The canoeists told us that they took up canoeing because it was cheap and simple. Canoodling, they pointed out, might have had something to do with it, but canoodling does not depend exclusively upon canoeing  – canoodling in a parked car, for instance, requires less muscle and no sense of balance at all.

“Didn’t feel it at the time” a thoughtful canoeist murmured as he edged upstream, “but I suppose we were bored with all those crazes. Jitterbug crazes and square dance crazes – anything-we-do crazes. Canoeing’s not so noisy. Not so crazy either. I’m sick of crazes, see? I’m even sick of being called a teenager. Right now I am a youth canoeing.”

He wiggled his paddle and wafted his canoe and partner into the solitude midstream.

The canoes we were in were let out at 10/ each by Clive Caporn, owner of Rudder Grange boathouse, Fairfield, our starting point.

He grinned when we told him we planned to go to the Burke Road bridge,  “Most people don’t get farther than the first willow tree about 100 yards down. I reckon they get side-tracked” he said.

Well, we had been rather optimistic about reaching the bridge, which is four miles upstream, but we got farther than the first willow.

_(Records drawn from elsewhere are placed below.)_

(* ===== verification/Remap.v ===== *)
(** * URL remapping and signing ([internal/middleware/remap])

    [signer.go]: signed URLs with an expiry and key rotation.
    [middleware.go]: the walk that rewrites the [href] members of a JSON
    response.

    Parameters: [Crypto]; [url.Parse] ([URL.GoURL]) and printing a parsed URL
    under another query ([URLPrinter]); compiled regular expressions, as the match and replace
    functions of a [Rule]; [encoding/json] on generic values ([JSON]). *)

From S2P Require Import Prelude GoLib Stac Cursor PageAdapter Httpx Middleware Cql2 Query.
From Stdlib Require Import Ascii.
Import Strings Values Httpx Middleware.

Module Remap.

(** ** Decimal numbers *)

Definition digitChar (z : Z) : ascii := ascii_of_N (Z.to_N (48 + z)).

(** [fuel] bounds the number of digits. *)
Fixpoint showDigits (fuel : nat) (z : Z) : string :=
  match fuel with
  | O => ""
  | S fuel =>
      if (z <? 10)%Z then String (digitChar z) ""
      else showDigits fuel (z / 10) +:+ String (digitChar (z mod 10)) ""
  end.

(** [fmt.Sprintf("%d", z)]. *)
Definition FormatInt (z : Z) : string :=
  if (z <? 0)%Z then "-" +:+ showDigits (S (Z.to_nat (Z.log2 (- z)))) (- z)
  else showDigits (S (Z.to_nat (Z.log2 z))) z.

(** ** Paths *)

Definition cleanStep (rooted : bool) (out : list string) (elem : string) : list string :=
  if String.eqb elem "" || String.eqb elem "." then out
  else if String.eqb elem ".." then
    match out with
    | x :: out' => if String.eqb x ".." then ".." :: out else out'
    | [] => if rooted then [] else [".."]
    end
  else elem :: out.

(** [path.Clean] of a non-empty path; [out] is reversed. *)
Definition Clean (p : string) : string :=
  let rooted := HasPrefix p "/" in
  let out := rev (foldl (cleanStep rooted) [] (Split p "/")) in
  if rooted then "/" +:+ join_sep "/" out
  else match out with [] => "." | _ => join_sep "/" out end.

Definition canonicalPath (p : string) : string := if String.eqb p "" then "/" else Clean p.

(** ** The signer *)

Record HMACSigner := mkSigner { secrets : list bytes }.

Definition NewHMACSigner (secret : string) : HMACSigner := mkSigner [secret].
Definition RotateSecret (s : HMACSigner) (next : bytes) : HMACSigner := mkSigner (next :: secrets s).

Definition NL : string := String "010" "".

Definition signingMessage (host urlPath : string) (q : Query.Values) (expiry : Z) : string :=
  let clone := <["exp" := [FormatInt expiry]]> (delete "sig" q) in
  ToLower host +:+ NL +:+ canonicalPath urlPath +:+ NL +:+ Query.Encode clone.

(** [url_WithQuery raw q] is the text of the parsed [raw] with [q] for its
    query; what else it has, a fragment or user information, it keeps. *)
Class URLPrinter := { url_WithQuery : string → string → string }.

Inductive verifyError := ErrURL | ErrMissing | ErrExpiry | ErrExpired | ErrSignature.

Section Signer.
Context `{!Crypto, !URL.GoURL, !URLPrinter}.

Definition mac (secret message : bytes) : string := Base64.EncodeToString (hmac_sha256 secret message).

(** The signed form of a parsed URL, in the parts that are signed. *)
Definition signedURL (primary : bytes) (u : URL.URL) (expiry : Z) : URL.URL :=
  let q := Query.URLQuery (URL.RawQuery u) in
  let signature := mac primary (signingMessage (URL.Host u) (URL.Path u) q expiry) in
  URL.mkURL (URL.Scheme u) (URL.Host u) (URL.Path u)
    (Query.Encode (<["sig" := [signature]]> (<["exp" := [FormatInt expiry]]> q))).

(** [None] is the index panic on an empty list of secrets. *)
Definition Sign (s : HMACSigner) (now : Z) (rawURL : string) (ttl : Z) : option string :=
  match URL.url_Parse rawURL with
  | None => Some rawURL
  | Some parsed =>
      primary ← head (secrets s);
      Some (url_WithQuery rawURL (URL.RawQuery (signedURL primary parsed (Cursor.Unix (now + ttl)))))
  end.

Definition Verify (s : HMACSigner) (now : Z) (rawURL : string) : result verifyError unit :=
  match URL.url_Parse rawURL with
  | None => Err ErrURL
  | Some parsed =>
      let q := Query.URLQuery (URL.RawQuery parsed) in
      let expStr := Query.Get q "exp" in
      let sig := Query.Get q "sig" in
      if String.eqb expStr "" || String.eqb sig "" then Err ErrMissing else
      match PageAdapter.Atoi expStr with
      | None => Err ErrExpiry
      | Some expiry =>
          if (expiry <? 0)%Z then Err ErrExpiry
          else if (expiry <? Cursor.Unix now)%Z then Err ErrExpired
          else
            let message := signingMessage (URL.Host parsed) (URL.Path parsed) q expiry in
            if existsb (λ secret, String.eqb sig (mac secret message)) (secrets s)
            then Ok () else Err ErrSignature
      end
  end.

Inductive signer := HMAC (s : HMACSigner) | NoOp.

Definition NewSigner (typ secret : string) : option signer :=
  if String.eqb typ "hmac" then
    if String.eqb secret "" then None else Some (HMAC (NewHMACSigner secret))
  else if String.eqb typ "noop" || String.eqb typ "" then Some NoOp
  else None.
End Signer.

(** ** Rewriting *)

Record RuleConfig := mkRuleConfig { rc_Match : string; rc_Replace : string; rc_Sign : bool; rc_SignTTL : Z }.

Record Rule := mkRule {
  MatchString : string → bool;
  ReplaceAllString : string → string;
  r_Sign : bool;
  SignTTL : Z;
  Signer : option (string → Z → string);
}.

Fixpoint remapURL (rules : list Rule) (url : string) : string :=
  match rules with
  | [] => url
  | rule :: rules =>
      if MatchString rule url then
        let newURL := ReplaceAllString rule url in
        match Signer rule with
        | Some sign => if r_Sign rule then sign newURL (SignTTL rule) else newURL
        | None => newURL
        end
      else remapURL rules url
  end.

Definition maxRemapDepth : nat := 16.

(** In an object the string member [href] is rewritten and every other
    member walked. *)
Fixpoint transformURLs (rules : list Rule) (data : value) (depth : nat) {struct data} : value :=
  if maxRemapDepth <? depth then data else
  match data with
  | VObj kvs =>
      VObj ((fix members (kvs : list (string * value)) : list (string * value) :=
               match kvs with
               | [] => []
               | (k, v) :: kvs =>
                   (k, match v with
                       | VStr s => if String.eqb k "href" then VStr (remapURL rules s) else v
                       | _ => transformURLs rules v (S depth)
                       end) :: members kvs
               end) kvs)
  | VArr l =>
      VArr ((fix elements (l : list value) : list value :=
               match l with [] => [] | v :: l => transformURLs rules v (S depth) :: elements l end) l)
  | v => v
  end.

Definition HasSuffix (s suffix : string) : bool :=
  (String.length suffix <=? String.length s) &&
  String.eqb (drop_str (String.length s - String.length suffix) s) suffix.

Definition isJSONContentType (ct : string) : bool :=
  if String.eqb ct "" then false else
  let ct := TrimSpace (ToLower (Query.Cut ";" ct).1) in
  if String.eqb ct "application/json" then true
  else HasPrefix ct "application/" && HasSuffix ct "+json".

Section Middleware.
Context `{!JSON}.

Definition tryRemap (rules : list Rule) (body : bytes) : option bytes :=
  if String.eqb body "" then None else
  data ← value_Unmarshal body;
  value_Marshal (transformURLs rules data 0).

(** The buffered path; with no rules the inner handler writes directly. *)
Definition remapResponse (rules : list Rule) (resp : response) : response :=
  match rules with
  | [] => resp
  | _ =>
      let body :=
        if isJSONContentType (Header.Get (resp_Header resp) "Content-Type")
        then default (resp_Body resp) (tryRemap rules (resp_Body resp)) else resp_Body resp in
      mkResponse (resp_Status resp) (resp_Header resp) body
  end.
End Middleware.

(** ** Lemmas *)

Lemma digits_snoc s c acc :
  PageAdapter.digits (s +:+ String c "") acc = (z ← PageAdapter.digits s acc; PageAdapter.digits (String c "") z).
Proof.
  revert acc. induction s as [|a s IH]; intros acc; [done|].
  cbn. destruct (_ && _); [|done]. apply IH.
Qed.

Lemma digit_char z : (0 ≤ z < 10)%Z → ∀ acc, PageAdapter.digits (String (digitChar z) "") acc = Some (acc * 10 + z)%Z.
Proof.
  intros Hz acc. cbn. unfold digitChar. rewrite N_ascii_embedding by lia.
  rewrite (proj2 (N.leb_le _ _)), (proj2 (N.leb_le _ _)) by lia. cbn. f_equal. lia.
Qed.

Lemma digits_showDigits fuel z :
  (0 ≤ z)%Z → Z.to_nat (Z.log2 z) < fuel → PageAdapter.digits (showDigits fuel z) 0 = Some z.
Proof.
  revert z. induction fuel as [|fuel IH]; intros z Hz Hf; [lia|].
  cbn [showDigits]. destruct (Z.ltb_spec z 10); [by rewrite digit_char by lia|].
  rewrite digits_snoc, IH.
  - cbn [mbind option_bind]. rewrite digit_char by (apply Z.mod_pos_bound; lia). f_equal.
    pose proof (Z.div_mod z 10 ltac:(lia)). lia.
  - apply Z.div_pos; lia.
  - assert (Z.log2 (z / 10) < Z.log2 z)%Z; [|pose proof (Z.log2_nonneg (z / 10)); lia].
    assert (1 ≤ z / 10)%Z by (apply Z.div_le_lower_bound; lia).
    assert (2 * (z / 10) ≤ z)%Z by (pose proof (Z.div_mod z 10 ltac:(lia));
      pose proof (Z.mod_pos_bound z 10 ltac:(lia)); lia).
    pose proof (Z.log2_le_mono (2 * (z / 10)) z ltac:(done)).
    rewrite Z.log2_double in * by lia. lia.
Qed.

Lemma showDigits_head fuel z :
  (0 ≤ z)%Z → 0 < fuel → ∃ d s, (0 ≤ d < 10)%Z ∧ showDigits fuel z = String (digitChar d) s.
Proof.
  revert z. induction fuel as [|fuel IH]; intros z Hz Hf; [lia|]. cbn [showDigits].
  destruct (Z.ltb_spec z 10); [by exists z, ""|].
  destruct fuel as [|fuel]; [cbn; exists (z mod 10)%Z, ""; split; [apply Z.mod_pos_bound; lia|done]|].
  destruct (IH (z / 10)%Z) as (d & s & Hd & ->); [apply Z.div_pos; lia|lia|].
  cbn [String.append]. eauto.
Qed.

(** Decimal text parses back, at any non-negative 64-bit value. *)
Lemma Atoi_FormatInt z :
  (0 ≤ z < 2 ^ 63)%Z → PageAdapter.Atoi (FormatInt z) = Some z ∧ FormatInt z ≠ "".
Proof.
  intros Hz. unfold FormatInt. rewrite (proj2 (Z.ltb_ge _ _)) by lia.
  pose proof (digits_showDigits (S (Z.to_nat (Z.log2 z))) z ltac:(lia) ltac:(lia)) as Hd.
  destruct (showDigits_head (S (Z.to_nat (Z.log2 z))) z) as (d & s & Hdr & E); [lia|lia|].
  rewrite E in *. split; [|done].
  assert (PageAdapter.Atoi (String (digitChar d) s) =
    PageAdapter.digits (String (digitChar d) s) 0 ≫= PageAdapter.in_int64) as ->.
  { assert (d = 0 ∨ d = 1 ∨ d = 2 ∨ d = 3 ∨ d = 4 ∨ d = 5 ∨ d = 6 ∨ d = 7 ∨ d = 8 ∨ d = 9)%Z
      as Hcase by lia. by repeat destruct Hcase as [->|Hcase]; subst. }
  rewrite Hd. cbn [mbind option_bind]. unfold PageAdapter.in_int64.
  rewrite (proj2 (Z.leb_le _ _)), (proj2 (Z.ltb_lt _ _)) by lia. done.
Qed.

Lemma existsb_secret (P : bytes → bool) l s : s ∈ l → P s = true → existsb P l = true.
Proof. intros Hin HP. apply existsb_exists. exists s. split; [by apply list_elem_of_In|done]. Qed.

Lemma secrets_rotated news s : secrets (foldl RotateSecret s news) = rev news ++ secrets s.
Proof.
  revert s. induction news as [|n news IH]; intros s; cbn; [done|].
  by rewrite IH, <-List.app_assoc.
Qed.

(** ** Properties *)

(** C39: A signed URL verifies until its expiry and is refused as expired
    afterwards, also after any number of key rotations; and whatever URL
    verifies carries, as its signature, the MAC under a secret the signer
    holds of its own host, cleaned path and query with its own unexpired
    expiry.  The URL is assumed to survive printing and parsing, and a MAC
    not to be empty. *)
Theorem Sign_Verify `{!Crypto, !URL.GoURL, !URLPrinter} s primary news now ttl rawURL u :
  let expiry := Cursor.Unix (now + ttl) in
  let signed := signedURL primary u expiry in
  let s' := foldl RotateSecret s news in
  head (secrets s) = Some primary → URL.url_Parse rawURL = Some u →
  (0 ≤ expiry < 2 ^ 63)%Z →
  URL.url_Parse (url_WithQuery rawURL (URL.RawQuery signed)) = Some signed →
  (∀ m, hmac_sha256 primary m ≠ "") →
  (∃ t, Sign s now rawURL ttl = Some t ∧
     ∀ later, Verify s' later t = if (expiry <? Cursor.Unix later)%Z then Err ErrExpired else Ok ()) ∧
  (∀ later t, Verify s' later t = Ok () →
     ∃ v e secret, URL.url_Parse t = Some v ∧ secret ∈ secrets s' ∧
       let q := Query.URLQuery (URL.RawQuery v) in
       PageAdapter.Atoi (Query.Get q "exp") = Some e ∧ (0 ≤ e)%Z ∧ (Cursor.Unix later ≤ e)%Z ∧
       Query.Get q "sig" = mac secret (signingMessage (URL.Host v) (URL.Path v) q e)).
Proof.
  intros expiry signed s' Hs Hu He Hp Hmac. split.
  - exists (url_WithQuery rawURL (URL.RawQuery signed)). split; [unfold Sign; by rewrite Hu, Hs|]. intros later.
    unfold Verify. rewrite Hp. destruct (Atoi_FormatInt expiry He) as [Ha Hne].
    set (q := Query.URLQuery (URL.RawQuery u)).
    set (sig := mac primary (signingMessage (URL.Host u) (URL.Path u) q expiry)).
    assert (Query.URLQuery (URL.RawQuery signed) = <["sig" := [sig]]> (<["exp" := [FormatInt expiry]]> q))
      as ->.
    { apply Query.URLQuery_Encode. intros k. rewrite !lookup_insert. repeat case_decide; try done.
      apply Query.URLQuery_nonempty. }
    unfold Query.Get. rewrite lookup_insert_ne, !lookup_insert_eq by done.
    assert (sig ≠ "") as Hsig.
    { unfold sig, mac. intros Hx. apply (proj1 (Base64.EncodeToString_empty _)) in Hx. exact (Hmac _ Hx). }
    apply String.eqb_neq in Hne, Hsig. rewrite Hne, Hsig, Ha. cbn [orb].
    rewrite (proj2 (Z.ltb_ge _ _)) by lia. case_match; [done|].
    rewrite (existsb_secret _ _ primary); [done| |].
    + unfold s'. rewrite secrets_rotated. apply list_elem_of_In, in_or_app. right.
      destruct (secrets s); simplify_eq/=; by left.
    + apply String.eqb_eq. unfold sig, signingMessage. do 4 f_equal. cbn.
      rewrite delete_insert_eq, delete_insert_ne by done. by rewrite insert_insert_eq.
  - intros later t. unfold Verify. destruct (URL.url_Parse t) as [v|] eqn:Ev; [|done].
    destruct (_ || _); [done|]. destruct (PageAdapter.Atoi _) as [e|] eqn:Ea; [|done].
    destruct (Z.ltb_spec e 0); [done|]. destruct (Z.ltb_spec e (Cursor.Unix later)); [done|].
    case_match eqn:Ex; [|done]. intros _. apply existsb_exists in Ex as (sec & Hin & Heq).
    exists v, e, sec. apply String.eqb_eq in Heq. apply list_elem_of_In in Hin. done.
Qed.

Module Witness.
#[local] Existing Instance URL.PlainURL.
#[local] Instance taggedMac : Crypto := {| sha256 m := m; hmac_sha256 k m := "m" +:+ k |}.
#[local] Instance printPlain : URLPrinter := {|
  url_WithQuery raw q :=
    match URL.parsePlain raw with
    | Some u => URL.Scheme u +:+ "://" +:+ URL.Host u +:+ URL.Path u +:+ "?" +:+ q
    | None => raw
    end |}.

Definition second : Z := 1000000000.

Lemma Sign_Verify_witness :
  let s := NewHMACSigner "k1" in
  ∃ t, Sign s 0 "https://h/a//b?x=1" (60 * second) = Some t ∧
    Verify (RotateSecret s "k2") (30 * second) t = Ok () ∧
    Verify (RotateSecret s "k2") (61 * second) t = Err ErrExpired.
Proof.
  intros s.
  destruct (Sign_Verify s "k1" ["k2"] 0 (60 * second) "https://h/a//b?x=1"
    (URL.mkURL "https" "h" "/a//b" "x=1")) as [(t & Ht & Hv) _];
    [reflexivity|reflexivity|split; [discriminate|reflexivity]|reflexivity|discriminate|].
  exists t. split_and!; [done|apply (Hv (30 * second)%Z)|apply (Hv (61 * second)%Z)].
Defined.

(** The expiry accepts an explicit plus sign. *)
Lemma plus_sign_accepted : PageAdapter.Atoi "+12" = Some 12%Z.
Proof. reflexivity. Qed.

Example canonicalPath_examples :
  canonicalPath "//foo" = "/foo" ∧ canonicalPath "/a//b" = "/a/b" ∧ canonicalPath "/a/./b" = "/a/b" ∧
  canonicalPath "/a/b/.." = "/a" ∧ canonicalPath "" = "/" ∧ canonicalPath "/a/" = "/a".
Proof. by vm_compute. Qed.
End Witness.

End Remap.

Between arguing as to where to stop for supper, and waiting for canoes that had quietly disappeared, the party paddled about two miles. Then the survivors headed for the bank. The only drink taken along was coffee. Canoeing, after all, is very safe. For one thing, if anyone did happen to get tight, he couldn’t be risked paddling a canoe.

 

After dark party

We had on board 96 sausages which were grilled over an open fire. The coffee essence and half a jar of sugar were put into a saucepan, topped with milk, and boiled over a Primus. We had done enough canoeing to like the taste of this.

Mal Bryning (the only expert canoer present) had been busy all the way unpicking canoes from snags, and photographer Frank Grant had almost overturned his canoe half-a-dozen times by standing suddenly to take pictures.

Here and there the Yarra had yanked at our canoe, and we asked about this. The boys said boatman Caporn drilled into them so much, and they had to stay sober to canoe at all, that they were less apt to take risks than if they were driving cars home from ordinary parties.

As for the other way of looking at it, the strong moon is needed to see with, and the boys have to have husky arms to get anywhere at all in a canoe.”